* [PROVIDED INFORMATION]:
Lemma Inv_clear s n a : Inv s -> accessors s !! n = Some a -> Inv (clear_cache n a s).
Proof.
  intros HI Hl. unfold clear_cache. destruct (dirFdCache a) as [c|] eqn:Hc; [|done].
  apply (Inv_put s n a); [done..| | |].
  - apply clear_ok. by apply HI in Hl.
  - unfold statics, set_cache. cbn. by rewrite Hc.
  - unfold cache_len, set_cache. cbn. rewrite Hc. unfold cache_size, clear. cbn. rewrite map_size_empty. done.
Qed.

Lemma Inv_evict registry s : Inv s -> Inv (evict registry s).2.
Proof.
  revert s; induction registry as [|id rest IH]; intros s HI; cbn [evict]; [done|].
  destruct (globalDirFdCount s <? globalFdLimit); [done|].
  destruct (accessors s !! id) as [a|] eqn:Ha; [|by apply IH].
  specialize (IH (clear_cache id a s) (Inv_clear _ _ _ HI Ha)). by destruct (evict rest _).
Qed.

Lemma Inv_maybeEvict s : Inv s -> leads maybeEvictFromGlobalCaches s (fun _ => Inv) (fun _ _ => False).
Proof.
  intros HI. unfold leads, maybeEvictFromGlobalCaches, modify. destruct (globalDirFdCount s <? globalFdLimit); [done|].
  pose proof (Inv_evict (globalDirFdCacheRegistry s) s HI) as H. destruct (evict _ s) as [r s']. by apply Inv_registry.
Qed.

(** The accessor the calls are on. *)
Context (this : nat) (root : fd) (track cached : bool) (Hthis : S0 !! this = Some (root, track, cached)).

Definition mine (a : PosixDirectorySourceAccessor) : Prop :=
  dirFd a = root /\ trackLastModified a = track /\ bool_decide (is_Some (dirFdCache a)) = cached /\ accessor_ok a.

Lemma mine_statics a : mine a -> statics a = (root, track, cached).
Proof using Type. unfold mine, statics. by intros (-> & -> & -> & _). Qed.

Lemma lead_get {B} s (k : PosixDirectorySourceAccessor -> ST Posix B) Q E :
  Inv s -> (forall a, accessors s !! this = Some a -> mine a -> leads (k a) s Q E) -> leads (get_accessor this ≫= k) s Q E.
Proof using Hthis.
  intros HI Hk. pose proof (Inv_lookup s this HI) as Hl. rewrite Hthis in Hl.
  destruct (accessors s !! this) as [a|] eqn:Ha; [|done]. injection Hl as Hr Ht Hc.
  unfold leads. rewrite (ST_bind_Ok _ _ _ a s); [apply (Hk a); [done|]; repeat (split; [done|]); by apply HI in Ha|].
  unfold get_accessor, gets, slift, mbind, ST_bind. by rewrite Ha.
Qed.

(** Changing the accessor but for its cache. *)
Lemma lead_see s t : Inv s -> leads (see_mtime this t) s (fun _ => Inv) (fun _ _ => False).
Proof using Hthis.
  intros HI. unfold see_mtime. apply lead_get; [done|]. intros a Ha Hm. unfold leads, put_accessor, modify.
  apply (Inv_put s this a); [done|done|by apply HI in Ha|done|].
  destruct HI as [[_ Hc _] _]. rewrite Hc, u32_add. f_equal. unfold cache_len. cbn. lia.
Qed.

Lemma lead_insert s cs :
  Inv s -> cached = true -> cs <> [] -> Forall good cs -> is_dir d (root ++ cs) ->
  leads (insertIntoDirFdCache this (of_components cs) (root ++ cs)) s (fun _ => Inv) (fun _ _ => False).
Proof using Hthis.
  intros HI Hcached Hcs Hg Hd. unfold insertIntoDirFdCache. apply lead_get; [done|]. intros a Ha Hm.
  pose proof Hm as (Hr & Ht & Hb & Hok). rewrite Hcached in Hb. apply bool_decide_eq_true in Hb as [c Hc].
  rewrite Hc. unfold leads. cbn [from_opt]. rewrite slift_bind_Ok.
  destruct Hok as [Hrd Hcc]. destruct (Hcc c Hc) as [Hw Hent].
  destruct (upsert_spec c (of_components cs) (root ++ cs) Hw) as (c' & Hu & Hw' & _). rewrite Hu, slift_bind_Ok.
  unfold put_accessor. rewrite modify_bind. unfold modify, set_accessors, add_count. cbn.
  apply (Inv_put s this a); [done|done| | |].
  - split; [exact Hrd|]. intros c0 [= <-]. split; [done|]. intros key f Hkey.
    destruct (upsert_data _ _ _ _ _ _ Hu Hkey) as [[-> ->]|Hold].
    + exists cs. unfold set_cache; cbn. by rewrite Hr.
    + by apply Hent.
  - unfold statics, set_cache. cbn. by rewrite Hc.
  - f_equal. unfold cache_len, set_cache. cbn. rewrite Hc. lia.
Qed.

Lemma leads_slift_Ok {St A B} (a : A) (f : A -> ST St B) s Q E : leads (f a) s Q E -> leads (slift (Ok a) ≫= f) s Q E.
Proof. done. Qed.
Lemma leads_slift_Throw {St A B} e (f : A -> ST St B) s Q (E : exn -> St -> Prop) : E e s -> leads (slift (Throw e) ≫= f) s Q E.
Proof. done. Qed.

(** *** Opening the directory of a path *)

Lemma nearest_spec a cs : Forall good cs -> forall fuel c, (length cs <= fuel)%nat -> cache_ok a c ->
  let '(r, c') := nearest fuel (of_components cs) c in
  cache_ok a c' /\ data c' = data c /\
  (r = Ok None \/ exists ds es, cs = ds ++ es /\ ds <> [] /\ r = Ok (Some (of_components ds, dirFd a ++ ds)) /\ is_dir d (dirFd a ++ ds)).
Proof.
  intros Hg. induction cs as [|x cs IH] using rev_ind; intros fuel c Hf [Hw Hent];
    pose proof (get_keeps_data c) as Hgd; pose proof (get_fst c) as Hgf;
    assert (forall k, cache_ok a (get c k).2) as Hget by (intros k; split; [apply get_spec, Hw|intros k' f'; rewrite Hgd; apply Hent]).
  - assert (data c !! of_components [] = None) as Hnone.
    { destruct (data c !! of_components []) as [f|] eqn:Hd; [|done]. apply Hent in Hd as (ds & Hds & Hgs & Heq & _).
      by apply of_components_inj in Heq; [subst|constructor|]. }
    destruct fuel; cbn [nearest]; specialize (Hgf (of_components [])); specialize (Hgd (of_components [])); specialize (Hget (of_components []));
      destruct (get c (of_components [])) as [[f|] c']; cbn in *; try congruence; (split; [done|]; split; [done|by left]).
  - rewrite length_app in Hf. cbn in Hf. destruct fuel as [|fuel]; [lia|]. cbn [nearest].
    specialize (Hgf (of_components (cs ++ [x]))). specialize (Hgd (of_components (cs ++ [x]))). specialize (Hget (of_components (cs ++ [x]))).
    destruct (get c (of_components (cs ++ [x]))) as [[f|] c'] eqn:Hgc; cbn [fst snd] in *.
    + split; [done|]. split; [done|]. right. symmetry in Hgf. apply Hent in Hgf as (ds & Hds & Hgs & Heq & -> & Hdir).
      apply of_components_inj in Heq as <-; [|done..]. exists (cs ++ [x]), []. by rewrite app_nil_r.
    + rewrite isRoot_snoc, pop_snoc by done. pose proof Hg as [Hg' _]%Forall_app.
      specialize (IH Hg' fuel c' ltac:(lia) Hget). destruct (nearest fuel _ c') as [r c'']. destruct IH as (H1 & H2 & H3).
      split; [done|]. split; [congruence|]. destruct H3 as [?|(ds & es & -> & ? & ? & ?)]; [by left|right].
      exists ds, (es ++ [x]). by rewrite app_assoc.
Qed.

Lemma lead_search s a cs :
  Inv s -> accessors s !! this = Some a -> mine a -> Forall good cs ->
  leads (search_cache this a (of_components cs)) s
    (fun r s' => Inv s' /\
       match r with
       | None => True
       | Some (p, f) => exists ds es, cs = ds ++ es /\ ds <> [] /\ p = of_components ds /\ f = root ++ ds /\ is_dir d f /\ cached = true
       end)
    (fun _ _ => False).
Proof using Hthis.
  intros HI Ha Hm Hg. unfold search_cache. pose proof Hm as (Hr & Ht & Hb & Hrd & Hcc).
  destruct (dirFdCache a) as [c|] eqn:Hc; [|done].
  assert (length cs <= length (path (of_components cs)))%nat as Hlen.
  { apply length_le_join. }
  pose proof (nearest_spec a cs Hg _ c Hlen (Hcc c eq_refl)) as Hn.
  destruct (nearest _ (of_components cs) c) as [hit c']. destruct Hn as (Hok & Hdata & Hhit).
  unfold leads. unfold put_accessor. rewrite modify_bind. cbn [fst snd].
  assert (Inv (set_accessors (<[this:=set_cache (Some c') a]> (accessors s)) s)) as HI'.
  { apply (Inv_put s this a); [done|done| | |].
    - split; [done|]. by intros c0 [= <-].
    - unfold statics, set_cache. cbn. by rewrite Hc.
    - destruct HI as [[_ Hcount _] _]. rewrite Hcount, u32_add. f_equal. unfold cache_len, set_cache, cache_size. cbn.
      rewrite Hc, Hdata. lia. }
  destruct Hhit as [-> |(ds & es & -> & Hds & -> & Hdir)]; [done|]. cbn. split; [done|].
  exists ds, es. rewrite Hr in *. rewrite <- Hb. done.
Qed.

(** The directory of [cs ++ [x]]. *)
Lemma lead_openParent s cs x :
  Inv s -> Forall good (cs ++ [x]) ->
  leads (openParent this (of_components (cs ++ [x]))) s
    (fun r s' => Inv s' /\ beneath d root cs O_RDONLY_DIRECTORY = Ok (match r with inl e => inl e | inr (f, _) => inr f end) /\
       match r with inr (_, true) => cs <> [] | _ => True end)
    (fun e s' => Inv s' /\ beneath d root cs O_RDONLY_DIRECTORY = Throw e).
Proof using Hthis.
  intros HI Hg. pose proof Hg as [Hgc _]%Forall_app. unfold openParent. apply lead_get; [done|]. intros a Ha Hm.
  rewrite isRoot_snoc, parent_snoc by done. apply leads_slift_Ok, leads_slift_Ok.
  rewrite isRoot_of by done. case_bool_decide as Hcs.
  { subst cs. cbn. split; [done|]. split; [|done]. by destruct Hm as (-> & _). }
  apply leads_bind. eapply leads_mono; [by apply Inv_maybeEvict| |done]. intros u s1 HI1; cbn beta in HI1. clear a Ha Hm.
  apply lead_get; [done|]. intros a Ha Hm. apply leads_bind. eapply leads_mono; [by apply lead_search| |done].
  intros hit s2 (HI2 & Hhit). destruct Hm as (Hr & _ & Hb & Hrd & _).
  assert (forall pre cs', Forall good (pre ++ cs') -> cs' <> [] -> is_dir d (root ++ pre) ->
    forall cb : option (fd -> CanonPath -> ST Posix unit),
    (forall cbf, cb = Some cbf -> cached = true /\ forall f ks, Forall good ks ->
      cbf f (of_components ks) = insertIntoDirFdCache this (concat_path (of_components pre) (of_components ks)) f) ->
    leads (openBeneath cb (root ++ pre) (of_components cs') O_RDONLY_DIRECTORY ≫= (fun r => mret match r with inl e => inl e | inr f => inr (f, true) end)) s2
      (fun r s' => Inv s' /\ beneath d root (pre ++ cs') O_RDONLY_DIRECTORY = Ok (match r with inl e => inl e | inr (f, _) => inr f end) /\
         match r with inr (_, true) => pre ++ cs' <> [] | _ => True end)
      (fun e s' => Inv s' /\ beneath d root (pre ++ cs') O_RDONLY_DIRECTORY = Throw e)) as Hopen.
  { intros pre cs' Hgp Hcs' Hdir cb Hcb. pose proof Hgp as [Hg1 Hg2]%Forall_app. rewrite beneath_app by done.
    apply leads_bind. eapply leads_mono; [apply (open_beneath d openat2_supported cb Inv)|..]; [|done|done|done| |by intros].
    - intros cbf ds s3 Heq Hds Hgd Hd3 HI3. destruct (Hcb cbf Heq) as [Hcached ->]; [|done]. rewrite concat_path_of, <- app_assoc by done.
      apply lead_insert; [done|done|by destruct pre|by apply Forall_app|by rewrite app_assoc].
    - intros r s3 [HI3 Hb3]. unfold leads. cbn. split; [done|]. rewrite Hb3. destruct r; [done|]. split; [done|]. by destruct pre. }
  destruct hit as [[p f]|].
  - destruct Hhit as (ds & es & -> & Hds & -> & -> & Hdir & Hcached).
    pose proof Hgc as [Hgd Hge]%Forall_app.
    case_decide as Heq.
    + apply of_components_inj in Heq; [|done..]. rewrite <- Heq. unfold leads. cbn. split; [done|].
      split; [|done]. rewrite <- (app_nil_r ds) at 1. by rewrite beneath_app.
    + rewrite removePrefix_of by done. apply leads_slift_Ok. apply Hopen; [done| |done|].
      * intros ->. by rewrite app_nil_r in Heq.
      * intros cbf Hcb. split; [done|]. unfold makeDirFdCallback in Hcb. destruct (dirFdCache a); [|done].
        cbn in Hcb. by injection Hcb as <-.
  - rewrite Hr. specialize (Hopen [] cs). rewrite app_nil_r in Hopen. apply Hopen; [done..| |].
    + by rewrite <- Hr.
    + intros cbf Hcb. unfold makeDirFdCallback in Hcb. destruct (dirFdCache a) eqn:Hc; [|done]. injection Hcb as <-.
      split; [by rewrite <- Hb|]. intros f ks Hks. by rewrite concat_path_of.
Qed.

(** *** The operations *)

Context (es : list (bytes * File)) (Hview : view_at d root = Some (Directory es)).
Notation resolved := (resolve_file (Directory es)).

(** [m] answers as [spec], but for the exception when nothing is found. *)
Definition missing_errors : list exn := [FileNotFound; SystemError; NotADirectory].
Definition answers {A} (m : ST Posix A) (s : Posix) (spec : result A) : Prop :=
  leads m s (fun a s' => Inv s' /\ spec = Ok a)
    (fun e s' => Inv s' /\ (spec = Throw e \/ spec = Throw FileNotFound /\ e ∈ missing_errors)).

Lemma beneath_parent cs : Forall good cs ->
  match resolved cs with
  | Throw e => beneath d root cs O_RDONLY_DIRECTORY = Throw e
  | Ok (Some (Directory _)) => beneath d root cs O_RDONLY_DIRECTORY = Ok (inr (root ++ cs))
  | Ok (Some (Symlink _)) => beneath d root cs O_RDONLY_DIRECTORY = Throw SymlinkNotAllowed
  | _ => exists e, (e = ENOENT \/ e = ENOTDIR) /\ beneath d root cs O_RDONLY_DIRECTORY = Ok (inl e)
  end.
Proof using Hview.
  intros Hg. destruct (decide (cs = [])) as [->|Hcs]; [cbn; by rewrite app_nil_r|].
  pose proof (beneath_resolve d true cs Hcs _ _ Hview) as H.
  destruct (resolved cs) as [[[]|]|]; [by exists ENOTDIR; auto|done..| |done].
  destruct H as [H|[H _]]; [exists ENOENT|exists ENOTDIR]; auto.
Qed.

* [PROBLEM DETAILS]: Counting every line of the records above that has the word "ENOENT", state the total and give nothing besides it.

* [RESPONSE TO THIS TASK]: 2